Hace veinte años, cuando veíamos a Carlos Pérez Siquier merodeando por las calles con su cámara cargada, nos llamaba la atención aquel personaje con aire bohemio que iba retratando los detalles de la vida sin dejarse notar. Hoy sigue siendo ese lobo solitario  de  entonces, pero ya no llama la atención porque a su lado hay cien más jugando a ser fotógrafos. Vivimos en un tiempo donde todo se retrata, desde la masticación de una tapa de calamares en la barra de un bar hasta el abrazo de dos amigos que se encuentran en medio de una calle media hora después de haberse cruzado por una acera. Es la era de la fotografía a granel y compulsiva, que ha banalizado el oficio. “Ahora la foto se utiliza como algo intranscendente. Se hace sin pensarla, como un gesto, como una obligación.
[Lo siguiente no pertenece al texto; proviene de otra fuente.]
(* ===== verification/Gateway.v ===== *)
(** * Gateway: panels that serve each other's users — [internal/httpapi/gateway*.go], [internal/gatewayjob]

    [Settings] is a panel's own secret and its list of peers; [Sync] what a push of one
    user does to the panel that gets it, and what a panel pushes; [Status] the peers'
    hosts that a subscription is completed with, from the status each peer last gave. *)

From stdpp Require Import sorting.
From S2P Require Import Prelude GoStrings ProxySettings Effect Store UserApi.

#[local] Open Scope string_scope.
#[local] Open Scope Z_scope.

(** ** The secret and the peers: [gateway.go] *)

Module Settings.

Record GatewaySetting := mkSetting { gs_Name : string; gs_Secret : string }.
Record GatewayPeer := mkPeer { gp_ID : Z; gp_Name : string; gp_BaseUrl : string; gp_Secret : string; gp_Enabled : bool }.

(** [None]: no secret was needed yet. The peers are in the order of their ids. *)
Record St := mkSt { setting : option GatewaySetting; peers : list GatewayPeer; next_id : Z; faults : list bool }.

Inductive callerr := Unavailable | NoRows.

Definition call {A} (q : St -> result callerr (St * A)) : eff St callerr A := fun s =>
  match faults s with
  | true :: fs => (mkSt (setting s) (peers s) (next_id s) fs, Err Unavailable)
  | fs =>
      match q s with
      | Ok (s', a) => (mkSt (setting s') (peers s') (next_id s') (tail fs), Ok a)
      | Err e => (mkSt (setting s) (peers s) (next_id s) (tail fs), Err e)
      end
  end.

Definition put_setting (g : GatewaySetting) (s : St) : St := mkSt (Some g) (peers s) (next_id s) (faults s).
Definition put_peers (l : list GatewayPeer) (s : St) : St := mkSt (setting s) l (next_id s) (faults s).

Definition GetGatewaySecret : eff St callerr GatewaySetting :=
  call (fun s => match setting s with Some g => Ok (s, g) | None => Err NoRows end).
Definition CreateGatewaySecret (secret : string) : eff St callerr GatewaySetting :=
  call (fun s => let g := mkSetting "" secret in Ok (match setting s with Some _ => s | None => put_setting g s end, g)).
Definition RotateGatewaySecret (secret : string) : eff St callerr GatewaySetting :=
  call (fun s => match setting s with
                 | Some g => let g := mkSetting (gs_Name g) secret in Ok (put_setting g s, g)
                 | None => Err NoRows
                 end).
Definition SetGatewayName (name : string) : eff St callerr GatewaySetting :=
  call (fun s => match setting s with
                 | Some g => let g := mkSetting name (gs_Secret g) in Ok (put_setting g s, g)
                 | None => Err NoRows
                 end).
Definition ListGatewayPeers : eff St callerr (list GatewayPeer) := call (fun s => Ok (s, peers s)).
Definition CreateGatewayPeer (name url secret : string) (enabled : bool) : eff St callerr GatewayPeer :=
  call (fun s => let p := mkPeer (next_id s) name url secret enabled in
                 Ok (mkSt (setting s) (peers s ++ [p])%list (next_id s + 1) (faults s), p)).
Definition UpdateGatewayPeer (id : Z) (name url secret : string) (enabled : bool) : eff St callerr GatewayPeer :=
  call (fun s => let p := mkPeer id name url secret enabled in
                 if existsb (fun q => gp_ID q =? id) (peers s)
                 then Ok (put_peers (map (fun q => if gp_ID q =? id then p else q) (peers s)) s, p) else Err NoRows).
Definition DeleteGatewayPeer (id : Z) : eff St callerr unit :=
  call (fun s => Ok (put_peers (List.filter (fun q => negb (gp_ID q =? id)) (peers s)) s, tt)).

(** [fresh] is what [randomGatewaySecret] returns, [None] its failure. *)
Definition ensureGatewaySettings (fresh : option string) : eff St callerr GatewaySetting := fun s =>
  match GetGatewaySecret s with
  | (s, Ok g) => (s, Ok g)
  | (s, Err NoRows) => match fresh with Some x => CreateGatewaySecret x s | None => (s, Err Unavailable) end
  | (s, Err e) => (s, Err e)
  end.

(** Whether a call with this Authorization header goes through. *)
Definition requireGatewaySecret (fresh : option string) (header : string) : St -> St * bool := fun s =>
  match strip_prefix "Bearer " header with
  | None => (s, false)
  | Some secret =>
      let '(s, r) := ensureGatewaySettings fresh s in
      (s, match r with Ok g => negb (String.eqb secret "") && String.eqb secret (gs_Secret g) | Err _ => false end)
  end.

Definition httperr : Type := Z * string.

Definition handleGetGatewaySettings (fresh : option string) : eff St httperr GatewaySetting :=
  catch (ensureGatewaySettings fresh) (fun _ => (500, "could not load gateway settings")).

Definition handleUpdateGatewaySettings (fresh rotated : option string) (name : option string) (rotate : bool) :
  eff St httperr GatewaySetting :=
  settings ← catch (ensureGatewaySettings fresh) (fun _ => (500, "could not load gateway settings"));
  settings ← match name with
             | Some name => catch (SetGatewayName name) (fun _ => (500, "could not save the name"))
             | None => mret settings
             end;
  if rotate then
    match rotated with
    | Some x => catch (RotateGatewaySecret x) (fun _ => (500, "could not rotate the secret"))
    | None => throw (500, "could not generate a new secret")
    end
  else mret settings.

(** The three fields are required; [enabled] defaults to true. *)
Record gatewayPeerRequest := mkPeerRequest { pr_Name : string; pr_BaseURL : string; pr_Secret : string; pr_Enabled : option bool }.

Definition complete (r : gatewayPeerRequest) : bool :=
  negb (String.eqb (pr_Name r) "") && negb (String.eqb (pr_BaseURL r) "") && negb (String.eqb (pr_Secret r) "").

Definition handleCreateGatewayPeer (r : gatewayPeerRequest) : eff St httperr GatewayPeer :=
  if complete r then
    catch (CreateGatewayPeer (pr_Name r) (trim_right_byte "/" (pr_BaseURL r)) (pr_Secret r) (default true (pr_Enabled r)))
      (fun _ => (500, "the statement's error"))
  else throw (422, "a required field is missing").

Definition peer_err (e : callerr) : httperr := match e with NoRows => (404, "peer not found") | _ => (500, "the statement's error") end.

(** [id] is the path parameter; a path that is no 32-bit integer is refused with 422. *)
Definition handleUpdateGatewayPeer (id : string) (r : gatewayPeerRequest) : eff St httperr GatewayPeer :=
  match ParseInt id with
  | Some i =>
      if decide (fits 32 i) then
        if complete r then
          catch (UpdateGatewayPeer i (pr_Name r) (trim_right_byte "/" (pr_BaseURL r)) (pr_Secret r) (default true (pr_Enabled r))) peer_err
        else throw (422, "a required field is missing")
      else throw (422, "invalid peer id")
  | None => throw (422, "invalid peer id")
  end.

Definition handleDeleteGatewayPeer (id : string) : eff St httperr unit :=
  match ParseInt id with
  | Some i => if decide (fits 32 i) then catch (DeleteGatewayPeer i) peer_err else throw (422, "invalid peer id")
  | None => throw (422, "invalid peer id")
  end.
End Settings.

(** ** Users of other panels: [gateway_sync.go] *)

Module Sync.
Import Store UserApi.

(** [gatewaySyncPayload], with [Proxies] a map in some order. *)
Record gatewaySyncPayload := mkPayload {
  OriginPanelName : string; g_Username : string; Deleted : bool; g_Status : string; g_DataLimit : option Z; g_Strategy : string;
  g_Expire : option Z; g_Proxies : list (string * ProxySettings.payload)
}.

(** *** Statements *)

Definition replica_core (req : gatewaySyncPayload) (old : Core) : Core :=
  mkCore (g_Status req) (g_DataLimit req) (strOr (Some (g_Strategy req)) "no_reset") (pgInt4FromPtrInt64 (g_Expire req))
    (Note old) (OnHoldExpireDuration old) (OnHoldTimeout old) (AutoDeleteInDays old).

Definition UpdateGatewaySyncedUser (now id : Z) (req : gatewaySyncPayload) : Db -> result dberror (Db * User) :=
  update_user id (fun u => Ok (touch_edit now (with_core (replica_core req (core u)) u))).

Definition no_core : Core := mkCore "" None "" None None None None None.

Definition with_origin (origin : string) (u : User) : User :=
  mkUser (ID u) (Username u) (core u) (UsedTraffic u) (AdminID u) (Some origin) (CreatedAt u) (EditAt u) (OnlineAt u) (SubRevokedAt u)
    (LastStatusChange u).

(** [CreateUser] but for the origin. *)
Definition CreateGatewaySyncedUser (now : Z) (req : gatewaySyncPayload) (d : Db) : result dberror (Db * User) :=
  '(d, u) ← CreateUser now (g_Username req) (replica_core req no_core) None d;
  let u := with_origin (OriginPanelName req) u in
  Ok (set_users (<[ID u := u]> (users d)) d, u).

Section Sync.
Context `{ProxySettings.Random}.

Definition conflict : httperr := (409, "a real local user with this username exists here").

(** [handleGatewaySyncUser], past the secret. The user of that name, if any. *)
Definition existing_user (name : string) : M httperr (option User) :=
  r ← attempt (query (GetUserByUsername name));
  match r with
  | Ok u => mret (Some u)
  | Err NoRows => mret None
  | Err _ => fail (500, "the query's error")
  end.

Definition is_replica (u : User) : bool := is_some (SyncedFromPanelName u).

Definition remove_replica (existing : option User) : M httperr unit :=
  match existing with
  | None => mret tt
  | Some u =>
      _ ← ensure (is_replica u) conflict;
      run (stmt (DeleteUser (ID u))) "could not delete replica"
  end.

Definition update_replica (now : Z) (req : gatewaySyncPayload) (u : User) (wanted : list (string * ProxySettings.Settings)) : M httperr unit :=
  row ← run (stmt (UpdateGatewaySyncedUser now (ID u) req)) "could not update replica";
  reconcileProxies (ID row) wanted [] true.

Definition create_replica (now : Z) (req : gatewaySyncPayload) (wanted : list (string * ProxySettings.Settings)) : M httperr unit :=
  row ← or_else (stmt (CreateGatewaySyncedUser now req))
          (fun e => match e with UniqueViolation => conflict | _ => (500, "could not create replica") end);
  for_each (fun '(protocol, settings) =>
    known ← run (query (ListInboundTagsByProtocol protocol)) "the query's error";
    createProxyForUser (ID row) protocol settings known) wanted.

Definition handleGatewaySyncUser (now : Z) (n : nat) (req : gatewaySyncPayload) : M httperr unit :=
  _ ← ensure (negb (String.eqb (g_Username req) "")) (unprocessable "Username is required");
  existing ← existing_user (g_Username req);
  if Deleted req then remove_replica existing
  else
    _ ← match existing with Some u => ensure (is_replica u) conflict | None => mret tt end;
    '(wanted, _) ← resolve (g_Proxies req) n;
    match existing with
    | Some u => update_replica now req u wanted
    | None => create_replica now req wanted
    end.
End Sync.

(** *** What a panel pushes *)

(** The settings column is the text [MarshalJSON] wrote. *)
Definition proxyPayload (ps : list Proxy) : list (string * ProxySettings.payload) :=
  map_to_list (foldl (fun m p => <[p_Type p := ProxySettings.MarshalJSON (p_Settings p)]> m) (∅ : gmap string ProxySettings.payload) ps).

(** [dispatchGatewayUserSync]: the payload, before [dispatchGatewayPush] names the origin;
    nothing is pushed for a replica, nor when the proxies cannot be read. *)
Definition dispatchGatewayUserSync (u : User) : World -> World * option gatewaySyncPayload := fun w =>
  if is_replica u then (w, None)
  else match query (ListProxiesByUserID (ID u)) w with
       | (w, Ok ps) =>
           (w, Some (mkPayload "" (Username u) false (Status (core u)) (DataLimit (core u)) (DataLimitResetStrategy (core u))
                       (Expire (core u)) (proxyPayload ps)))
       | (w, Err _) => (w, None)
       end.

Definition dispatchGatewayUserDelete (u : User) : option gatewaySyncPayload :=
  if is_replica u then None else Some (mkPayload "" (Username u) true "" None "" None []).

Definition from_panel (name : string) (p : gatewaySyncPayload) : gatewaySyncPayload :=
  mkPayload name (g_Username p) (Deleted p) (g_Status p) (g_DataLimit p) (g_Strategy p) (g_Expire p) (g_Proxies p).

(** [dispatchGatewayPush]: the peers called, each in its own goroutine with the same payload,
    once and without a retry. *)
Definition dispatchGatewayPush (fresh : option string) (payload : gatewaySyncPayload) (s : Settings.St) :
  Settings.St * list (Settings.GatewayPeer * gatewaySyncPayload) :=
  match Settings.ListGatewayPeers s with
  | (s, Err _) => (s, [])
  | (s, Ok []) => (s, [])
  | (s, Ok peers) =>
      match Settings.ensureGatewaySettings fresh s with
      | (s, Err _) => (s, [])
      | (s, Ok g) => (s, map (fun p => (p, from_panel (Settings.gs_Name g) payload)) (List.filter Settings.gp_Enabled peers))
      end
  end.
End Sync.

(** ** Peers' hosts: [gateway_status.go], [gateway_subscription.go], [gatewayjob.go] *)

Module Status.

(** What [computePanelCrowdedness] reads of the latest row of every node; the panel's own row
    has no node. Times in nanoseconds. *)
Record metric := mkMetric { m_NodeID : option Z; m_CollectedAt : option Z; m_Connections : option Z }.

Definition staleAfter : Z := 120 * 1000000000.

Definition computePanelCrowdedness (now : Z) (rows : list metric) : Z :=
  foldl (fun total m =>
    match m_NodeID m, m_CollectedAt m, m_Connections m with
    | Some _, Some t, Some c => if staleAfter <? now - t then total else total + c
    | _, _, _ => total
    end) 0 rows.

Section hosts.
(** The fields of [EffectiveHost] the merge does not look at. *)
Context {host : Type}.

Record EffectiveHost := mkHost { h_Tag : string; h_Protocol : string; h_Priority : Z; h_rest : host }.
Record StatusResult := mkStatus { Crowdedness : Z; Hosts : list EffectiveHost }.
Record gatewayPeerHost := mkPeerHost { peerName : string; crowdedness : Z; ph_host : EffectiveHost }.

(** The status of each peer with the moment it lapses, in Redis; [None]: an entry that is no
    status. *)
Definition cache : Type := gmap Z (option StatusResult * Z).

Definition peerStatusTTL : Z := 10 * 60 * 1000000000.

(** [refreshOne]: an answer replaces the entry, a failed call leaves the one there is. *)
Definition refreshOne (now : Z) (peer : Z) (answer : option StatusResult) (c : cache) : cache :=
  match answer with Some st => <[peer := (Some st, now + peerStatusTTL)]> c | None => c end.

Definition lookup (now : Z) (peer : Z) (c : cache) : option StatusResult :=
  match c !! peer with
  | Some (st, lapses) => if now <? lapses then st else None
  | None => None
  end.

Definition str_leb (a b : string) : bool := negb (str_ltb b a).

(** The comparison of [sort.Slice]. *)
Definition less (a b : gatewayPeerHost) : bool :=
  if negb (crowdedness a =? crowdedness b) then crowdedness a <? crowdedness b
  else if negb (h_Priority (ph_host a) =? h_Priority (ph_host b)) then h_Priority (ph_host a) <? h_Priority (ph_host b)
  else if negb (String.eqb (peerName a) (peerName b)) then str_ltb (peerName a) (peerName b)
  else str_ltb (h_Tag (ph_host a)) (h_Tag (ph_host b)).

Definition not_after (a b : gatewayPeerHost) : Prop := less b a = false.
#[export] Instance not_after_dec : RelDecision not_after. Proof. intros a b. unfold not_after. apply _. Defined.

(** [gatherPeerHosts] before the sort, which puts hosts that compare equal in any order. *)
Definition gathered (now : Z) (protocols : list string) (peers : list Settings.GatewayPeer) (c : cache) : list gatewayPeerHost :=
  match protocols with
  | [] => []
  | _ =>
      concat (map (fun p =>
        if Settings.gp_Enabled p then
          match lookup now (Settings.gp_ID p) c with
          | Some st => map (mkPeerHost (Settings.gp_Name p) (Crowdedness st))
                         (List.filter (fun h => str_mem (h_Protocol h) protocols) (Hosts st))
          | None => []
          end
        else []) peers)
  end.

Definition gatherPeerHosts (now : Z) (protocols : list string) (peers : list Settings.GatewayPeer) (c : cache) : list gatewayPeerHost :=
  merge_sort not_after (gathered now protocols peers c).
End hosts.
End Status.
Lemma reconcile_apart uid wanted remove b : uid <> i -> hoare untouched (reconcileProxies uid wanted remove b) (fun _ => untouched) untouched.
Proof.
  intros Hne. unfold reconcileProxies, run. apply h_bind with (Q := fun l => apart (map p_ID l)).
  { apply h_or_else. eapply h_conseq; [apply h_query|done| |done]. intros l d [Hd Hl]. split; [done|].
    intros k q (p & <- & Hp)%in_map_iff Hq. pose proof (proj1 (ListProxies_elem uid d l p (un_wf d Hd) Hl) Hp) as [Hp' Hu]. congruence. }
  intros l. eapply h_conseq with (P' := apart (map p_ID l)) (Q' := fun _ => apart (map p_ID l)) (R' := apart (map p_ID l));
    [|done|by intros ? ? []|by intros ? []].
  apply h_bind with (Q := fun _ => apart (map p_ID l)).
  - apply h_for_each. intros [t s] _. destruct (proxy_of l t) as [q|] eqn:Hq.
    + apply h_or_else, UpdateProxySettings_apart. apply proxy_of_spec in Hq as [Hq _]. by apply in_map.
    + apply h_bind with (Q := fun _ => apart (map p_ID l)); [|intros; apply h_ret]. apply h_or_else.
      eapply h_conseq; [by apply CreateProxy_apart|done| |done]. intros p d [Hd Hk]. split; [done|]. intros. by eapply Hk; [right|].
  - intros _. apply h_for_each. intros p Hp. destruct (str_mem _ _); [apply h_ret|]. destruct (_ || b); [|apply h_ret].
    apply h_or_else, DeleteProxyByID_apart. by apply in_map.
Qed.

Lemma update_user_untouched j f : j <> i -> keeps (update_user j f) -> hoare untouched (stmt (update_user j f)) (fun u d => untouched d) untouched.
Proof.
  intros Hne Hk. apply h_stmt. intros d d' u Hd Hq. assert (wf d') as Hw' by by eapply Hk; [apply Hd|].
  apply update_user_ok in Hq as (v & Hv & _ & ->). destruct Hd. constructor; try done; cbn. by rewrite lookup_insert_ne.
Qed.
Lo digital es importante por la inmediatez de tener el resultado y por la facilidad de la difusión, pero la fotografía que vemos continuamente en la calle no surge de una reflexión y no es creativa”, me explica el artista mientras mira de reojo el reloj. Ha pasado la hora que tenía programada para la entrevista. Lo espera un nuevo proyecto, otra ilusión que le hacerse sentirse vivo y con las fuerzas suficientes para seguir tirando de su sombra.